理事長と俺達だけの空間になった。さっき目が合った時そんな気がしたが、当たったようだ。
「君らも座ってくれ。ワシはここに座らせてもらう」
クッションが程よく柔らかいソファーに理事長が座り、俺達も向かいに座らせてもらう。
「ユウキくん、なみはや学園にきて1年ちょいか。生活には慣れたかの?」
「慣れましたね」
「渚くんもどうかね?」
「私も慣れました」
さっきまでの理事長の威厳さはなくなり、表情が柔らかくなる。理事長は俺と渚に会話をしたかったのだろう。任務を口実にわざわざ理事長室に呼び出したのだろう。

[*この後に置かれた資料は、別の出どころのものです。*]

(* ===== verification/ReclaimLaws.v ===== *)
(** * Offline reclaim keeps the tape

    Whatever segment is given back, the tape shows the same blocks afterwards;
    the blobs of the segment that are left are those active extents name, and no
    blob identifier is given twice. *)

From S2P Require Import Prelude Bytes Text Errors Fs Layout TapeState SpaceGuard Compression Records.
From S2P Require Import World Crc Segment Footprint Streaming StreamLaws Checkpoint Logs BlkMap MapLookup Dedup Reclaim.
From S2P Require Import RuntimeState SegmentIndex Slots IndexState DataBlobs BlobStore DataPath Store Reset BlockStore.
From S2P Require Import Recovery ScanLaws SideLaws RebuildLaws RecoveryLaws System Bootstrap OfflineScan OfflineReclaim.
From S2P Require Import CopyLaws PruneLaws.

Section Laws.
Context `{HOST : Host} `{ENV : Environ} `{CL : Crc32cLaws} `{HOL : HashOrderLaws} `{BC : BlockCodecs}
  `{B3 : Blake3} `{SHA : Sha256} `{FS : FileStat} `{CJ : CursorJson} `{SH : SpaceHost}.

(** No segment is open for appending: the cartridge is not mounted. *)
Definition idle (w : World) (p : LayoutPaths) : Prop := forall n, u64_ok n -> w_append w !! data_segment_path p n = None.
(** A round finds a candidate unless no segment is worth it. *)
Lemma collect_spec w p s records :
  no_faults -> seg_states w p (st_segs s) -> good_index (st_index s) (st_segs s) ->
  total_size (w_fs w) (recovery_files p) <= MAX_MAINTENANCE_METADATA_BYTES -> one_round s ->
  exists scan, quiet (collect_candidates p (st_index s) records None no_maintenance_progress) w scan /\ cs_scan_cursor scan = None /\
    match cs_candidate scan with
    | None => forall d, d ∈ descriptors (st_index s) -> segment_summary (st_segs s) (st_index s) records d = None
    | Some ca => exists h bs, candidate_for s records ca h bs /\ payload_len h <> 0
    end.
Proof.
  intros Hn HG HX Hm [Hd Hb]. destruct (snapshot_spec w p Hn Hm) as (snap & w1 & E1 & F1 & S1).
  set (index := st_index s) in *. set (segs := st_segs s) in *.
  assert (seg_states w1 p segs) as HG1 by (intros n h bs Hs; destruct (HG n h bs Hs); split; [done|by eapply still_data]).
  assert (headers_in segs (descriptors index) <= blob_total segs) as Hh by (apply headers_total, HX).
  destruct (scan_round_spec p segs index records Hn (descriptors index) (Z.to_nat MAX_DESCRIPTORS_PER_ROUND) 0 (fresh_cursor snap) w1 HG1)
    as (c & Q & Eo & Eb); [done|cbn; unfold Zlen; lia| |done| |lia|lia|].
  { intros d Hin. apply (gi_dom _ _ HX). by apply list_elem_of_fmap_2. }
  { unfold Zlen, MAX_DESCRIPTORS_PER_ROUND in *. lia. }
  cbn [best_candidate fresh_cursor] in Eb.
  assert (exists scan, finish_round index records c = Ok scan /\ cs_scan_cursor scan = None /\
    match cs_candidate scan with
    | None => forall d, d ∈ descriptors index -> segment_summary segs index records d = None
    | Some ca => exists h bs, candidate_for s records ca h bs /\ payload_len h <> 0
    end) as (scan & Ef & Ec & Hc).
  { unfold finish_round. rewrite decide_False by lia. eexists. split; [reflexivity|]. split; [done|]. cbn [cs_candidate].
    destruct (best_candidate c) as [x|].
    - destruct (better_some _ _ _ (eq_sym Eb)) as [?|(d & Ex & Hin)%list_elem_of_fmap]; [done|].
      destruct (summary_candidate w p s records d x HG HX Hin (eq_sym Ex)) as (h & bs & _ & Hp & Edesc & HK).
      fold index in Edesc, HK. rewrite Edesc. eauto.
    - destruct (better_none _ _ (eq_sym Eb)) as [_ H]. intros d Hin. apply H. by apply list_elem_of_fmap_2. }
  exists scan. split_and!; [|done|done]. unfold collect_candidates. cbn [collect_with].
  eapply quiet_same; cycle 1; [exact E1|exact F1|exact S1|]. cbv beta. apply (quiet_pure _ (fresh_cursor snap)); [done|].
  destruct Q as (w2 & E2 & F2 & S2). eapply quiet_same; cycle 1; [exact E2|exact F2|exact S2|]. cbv beta iota. apply quiet_lift. exact Ef.
Qed.
End Laws.
(* ===== verification/CommandChain.v ===== *)
(** * Tape commands (scsi_tape/command_chain.rs)

    Every command of the drive on the whole process: the checks each makes in
    the order it makes them, the admission on free space, the storage operation
    and the changes of the drive's position, block index and counters.  A write
    that fails marks the drive as needing recovery. *)

From S2P Require Import Prelude Bytes Text Errors Fs Layout TapeState Reservation SpaceGuard Compression Records.
From S2P Require Import World Crc Segment Checkpoint Logs BlkMap MapLookup Dedup Reclaim RuntimeState SegmentIndex.
From S2P Require Import DataBlobs DataPath Recovery System Bootstrap Prefetch MountBridge.

Definition DEFAULT_INITIATOR : string := "initiator-default".

Inductive EraseMode : Type := EraseShort | EraseLong.
Inductive SpaceBranch : Type := SpBlocks | SpFilemarks | SpEndOfData.

Record PositionReport : Type := mkPosition {
  pr_current_position : Z;
  pr_eod_position : Z;
  pr_file_number : Z;
  pr_set_number : Z;
  pr_filemark_count : Z;
  pr_next_filemark : option Z;
  pr_early_warning : bool
}.

Record ReservationReport : Type := mkReservationReport {
  rr_generation : Z;
  rr_registration_count : Z;
  rr_active_owner : option string;
  rr_active_key : option Z
}.

(** ** Worm enforcement (worm/enforcer.rs) *)
Inductive RetentionState : Type := RetNone | RetLocked | RetExpired.
Definition enforce_write (r : RetentionState) : Result TapeError unit :=
  match r with RetLocked => Err WormWriteProtected | _ => Ok tt end.

(** ** Checks *)
Definition validate_payload_len (len : Z) : Result TapeError Z :=
  ok_or (u32_try_from len)
    (InvalidArgument ("payload too large for u32 length field: " +:+ show_string len +:+ " bytes")).

Definition ensure_loaded (s : TapeState) : Result TapeError unit :=
  if decide (mount_state s = Empty) then Err (NotReady "no media loaded") else Ok tt.
Definition ensure_recovery_complete (s : TapeState) : Result TapeError unit :=
  if requires_recovery s then Err RecoveryRequired else Ok tt.

Definition enforce_protected_access (s : TapeState) (initiator : string) : Result TapeError unit :=
  let? _ := ensure_reservation_access s initiator in
  if is_worm_media (retention_policy s) && retention_locked (retention_policy s)
  then enforce_write RetLocked else Ok tt.

Definition enforce_worm_append_only (s : TapeState) : Result TapeError unit :=
  if is_worm_media (retention_policy s) && bool_decide (current_position s < eod_position s)
  then Err WormWriteProtected else Ok tt.

Definition enforce_worm_erase_allowed (s : TapeState) : Result TapeError unit :=
  if is_worm_media (retention_policy s) &&
     (bool_decide (0 < eod_position s) || negb (bool_decide (block_starts s = [])) ||
      negb (bool_decide (filemarks s = [])))
  then Err WormWriteProtected else Ok tt.

(** The partition a command works in: the active one, clamped to those defined. *)
Definition partition_index (s : TapeState) : nat :=
  let count := Z.max 1 (Z.min (addl_partitions_defined (partition_runtime s) + 1) 4) in
  Z.to_nat (Z.min (active_partition (partition_runtime s)) (count - 1)).
Definition configured_size (s : TapeState) : Z :=
  default 0 (partition_sizes_bytes (partition_runtime s) !! partition_index s).

Definition active_partition_capacity_limit (s : TapeState) : option Z :=
  match cartridge_capacity_bytes s with
  | Some capacity => if decide (configured_size s = 0) then Some capacity
                     else Some (Z.min capacity (configured_size s))
  | None => if decide (configured_size s = 0) then None else Some (configured_size s)
  end.

Definition ensure_capacity_available (s : TapeState) (bytes : Z) : Result TapeError unit :=
  match active_partition_capacity_limit s with
  | None => Ok tt
  | Some limit => if decide (limit < sat_add64 (current_position s) bytes) then Err VolumeOverflow else Ok tt
  end.

Definition early_warning_active (s : TapeState) : bool :=
  if decide (configured_size s = 0) then false
  else bool_decide (sat_sub (configured_size s) (Z.max (early_warning_window s) 1) <= current_position s).

(** ** Positions *)
Definition logical_position_step (s : TapeState) : Z :=
  if decide (mode (block_mode s) = Fixed_ /\ 0 < fixed_block_size (block_mode s))
  then fixed_block_size (block_mode s) else 1.

Definition is_addressable_position (s : TapeState) (target : Z) : bool :=
  if decide (eod_position s < target) then false
  else if decide (mode (block_mode s) = Variable_) then true
  else if bool_decide (target = 0) || bool_decide (target = eod_position s) ||
          bool_decide (is_Some (block_lengths s !! target)) || bool_decide (target ∈ filemarks s)
  then true
  else if decide (0 < fixed_block_size (block_mode s))
  then bool_decide (target mod fixed_block_size (block_mode s) = 0) else false.

Definition list_min (l : list Z) : option Z :=
  match l with [] => None | x :: xs => Some (fold_left Z.min xs x) end.

(** Filemarks keep their stored extent: the next block, mark or end of data. *)
Definition position_after_filemark (s : TapeState) (mark : Z) : Z :=
  default (eod_position s)
    (list_min (List.filter (fun p => bool_decide (mark < p)) (block_starts s ++ filemarks s ++ [eod_position s]))).

Definition next_point (points : list Z) (current : Z) : option Z :=
  List.find (fun p => bool_decide (current < p)) points.
Definition previous_point (points : list Z) (current : Z) : option Z :=
  List.find (fun p => bool_decide (p < current)) (reverse points).
Definition sorted_points (points : list Z) : list Z := merge_sort Z.le points.

(** [binary_search(&start)] finding nothing gives the index to insert at. *)
Definition insertion_index (start : Z) (l : list Z) : nat :=
  length (List.filter (fun p => bool_decide (p < start)) l).
Definition record_block (start len : Z) (s : TapeState) : TapeState :=
  match block_lengths s !! start with
  | Some _ => s <| block_lengths := <[start := len]> (block_lengths s) |>
  | None =>
      let append := match last (block_starts s) with None => true | Some l => bool_decide (l < start) end in
      let starts :=
        if append then block_starts s ++ [start]
        else if decide (start ∈ block_starts s) then block_starts s
        else let i := insertion_index start (block_starts s) in
             take i (block_starts s) ++ start :: drop i (block_starts s) in
      s <| block_starts := starts |> <| block_lengths := <[start := len]> (block_lengths s) |>
  end.

(** [for _ in 0..n] with an early return: the first failure ends it. *)
Fixpoint repeat_pos {E A} (n : positive) (f : A -> Result E A) (a : A) : Result E A :=
  match n with
  | xH => f a
  | xO p => let? b := repeat_pos p f a in repeat_pos p f b
  | xI p => let? b := f a in let? c := repeat_pos p f b in repeat_pos p f c
  end.
Definition repeat_z {E A} (n : Z) (f : A -> Result E A) (a : A) : Result E A :=
  match n with Zpos p => repeat_pos p f a | _ => Ok a end.
(** [-count] on an [i64]: the least value is its own negation. *)
Definition neg_i64 (z : Z) : Z := if decide (z = I64_MIN) then I64_MIN else - z.

Definition space_blocks (s : TapeState) (count : Z) : Result TapeError Z :=
  if decide (count = 0) then Ok (current_position s)
  else if decide (block_starts s = []) then
    if decide (0 < count) then Err (NotFound "SPACE blocks encountered EOD before any recorded block")
    else Err (OutOfRange "SPACE blocks before BOT")
  else if decide (0 < count) then
    repeat_z count (fun p => ok_or (next_point (block_starts s) p) (NotFound "SPACE blocks encountered EOD"))
      (current_position s)
  else
    repeat_z (neg_i64 count) (fun p => ok_or (previous_point (block_starts s) p) (OutOfRange "SPACE blocks before BOT"))
      (current_position s).

(** One filemark forward: past the next mark; one back: onto the mark before. *)
Definition filemark_forward (s : TapeState) (position : Z) : Result TapeError Z :=
  let? mark := ok_or (List.find (fun p => bool_decide (position <= p)) (sorted_points (filemarks s)))
                 (OutOfRange "SPACE filemarks beyond EOD") in
  Ok (position_after_filemark s mark).
Definition filemark_backward (s : TapeState) (position : Z) : Result TapeError Z :=
  ok_or (List.find (fun p => bool_decide (p < position)) (reverse (sorted_points (filemarks s))))
    (OutOfRange "SPACE filemarks before BOT").

Definition space_filemarks (s : TapeState) (count : Z) : Result TapeError Z :=
  if decide (count = 0) then Ok (current_position s)
  else if decide (filemarks s = []) then Err (OutOfRange "SPACE filemarks has no filemarks")
  else if decide (0 < count) then repeat_z count (filemark_forward s) (current_position s)
  else repeat_z (neg_i64 count) (filemark_backward s) (current_position s).

Definition show_i64 (z : Z) : string := if decide (z < 0) then "-" +:+ show_string (- z) else show_string z.
Definition space_eod (s : TapeState) (count : Z) : Result TapeError Z :=
  if decide (count = 0 \/ count = 1) then Ok (eod_position s)
  else if decide (count = -1) then Ok 0
  else Err (OutOfRange ("SPACE EOD count " +:+ show_i64 count +:+ " out of supported range")).

Definition read_position (s : TapeState) : Result TapeError PositionReport :=
  let? _ := ensure_loaded s in
  let? count := validate_payload_len (Zlen (filemarks s)) in
  Ok (mkPosition (current_position s) (eod_position s)
        (Zlen (List.filter (fun m => bool_decide (m < current_position s)) (filemarks s))) 0 count
        (list_min (List.filter (fun m => bool_decide (current_position s <= m)) (filemarks s)))
        (early_warning_active s)).

Definition read_reservation (s : TapeState) : Result TapeError ReservationReport :=
  let? _ := ensure_loaded s in
  let snap := snapshot s in
  Ok (mkReservationReport (snap_generation snap) (registration_count snap) (snap_active_owner snap)
        (snap_active_key snap)).

(** ** Commands *)
Section Commands.
Context `{HOST : Host} `{ENV : Environ} `{C : Crc32c} `{HO : HashOrder} `{BC : BlockCodecs} `{B3 : Blake3}.
Context `{SH : SpaceHost} `{SHA : Sha256} `{TH : Threads}.

Definition guard {A} (f : TapeState -> Result TapeError A) : M Sys TapeError A :=
  let! s := the_tape in liftM (f s).

Definition configured_initiator : string :=
  match getenv "HOLO_INITIATOR_IQN" with
  | Some raw => if decide (trim raw = []) then DEFAULT_INITIATOR else string_of_bytes (trim raw)
  | None => DEFAULT_INITIATOR
  end.

Definition tape_write_options (s : TapeState) : WriteOptions :=
  if data_compression_enabled s
  then mkOptions tape_dedup_enabled (preferred_codec default_write_options) (force_sync default_write_options)
         tape_payload_checksum_enabled
  else mkOptions tape_dedup_enabled CNone false tape_payload_checksum_enabled.

Definition load_media (cartridge : string) : M Sys TapeError unit :=
  invalidate_state_read_prefetch ;;! attach_cartridge cartridge.

Definition unload_media : M Sys TapeError unit :=
  let! s := the_tape in
  detach_cartridge ;;!
  match active_layout s with
  | Some layout => clear_read_prefetch_degradation (root layout)
  | None => retM tt
  end.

「今は誰もおらん。気を抜いて欲しいかの。おじいちゃんと呼んでくれてもいいんじゃぞ」
「分かったよ、おじいちゃん。なみはや学園は入学前とは比べられないくらい楽しいよ。……生きててよかったと思い感謝してる」
「私もです。私は当時……生きてて良いのかなと考えてました。おじいちゃんは私の命の恩人です」
「いやいや、そんなしみじみな話をしたいわけじゃないんだ。最近の学園生活のことを聞きたいんじゃ」
「最近の学園生活は俺達の表情が答えだと思う。今は楽しいんだ」
「うん」
俺は去年とは違う顔色だった。しかし、なみはや学園に入学して住む環境が変わり、人間らしい生活が出来た。おじいちゃんに感謝しかなく頭が下がる。渚も特殊な人間だったので苦労が耐えなかった。おじいちゃんが俺達を救ってくれた恩は絶対に絶対に忘れない。
「また戦いに参加させてすまない。君たちの気持ちが複雑なのは承知じゃ。しかし、魔族を倒す最後のチャンスかもしれん。君たちの力が必要なんじゃ。3年A組も残り2人になってもうた。彼らも戦地に向かうが、無事にここを卒業して欲しい」
おじいちゃんは沈んだ表情をしていた。この表情も俺達にしか見せない。他のクラスメイトたち、子供たちを戦場に送る辛さは毎度経験している。そのたびに、戦死したクラスメイトも大勢いた。立場上表に出せないが、俺達の前には心を許している。
俺達はおじいちゃんが大好きだ。悲しい思いをさせない。
「おじいちゃん。私達は絶対に死なないよ。約束する」
「渚の言うとおりだ。俺も約束する」
「ふふ。君らも立派になったようじゃ。もう一つの心配があるんじゃが」
「それも大丈夫だよ。私とユウちゃんは他の人と違う理由で魔族と戦います。けれど、人類が勝つことを目指すことに変わりはありません。」
「おじいちゃん、心配ご無用だよ。A組は絶対に勝つ」
「わかったよ。君たちを信じる。しんどくなったらこの部屋に遊びにきてくれや」
おじいちゃんは寂しがり屋だ。本当は戦ってほしくない。
おじいちゃんは俺達のことを知っている。本当は戦ってほしくない。
2つの意味が交わる。
おじいちゃんと会話を終え理事長室をあとにした。俺と渚は、足早に教室に向かう。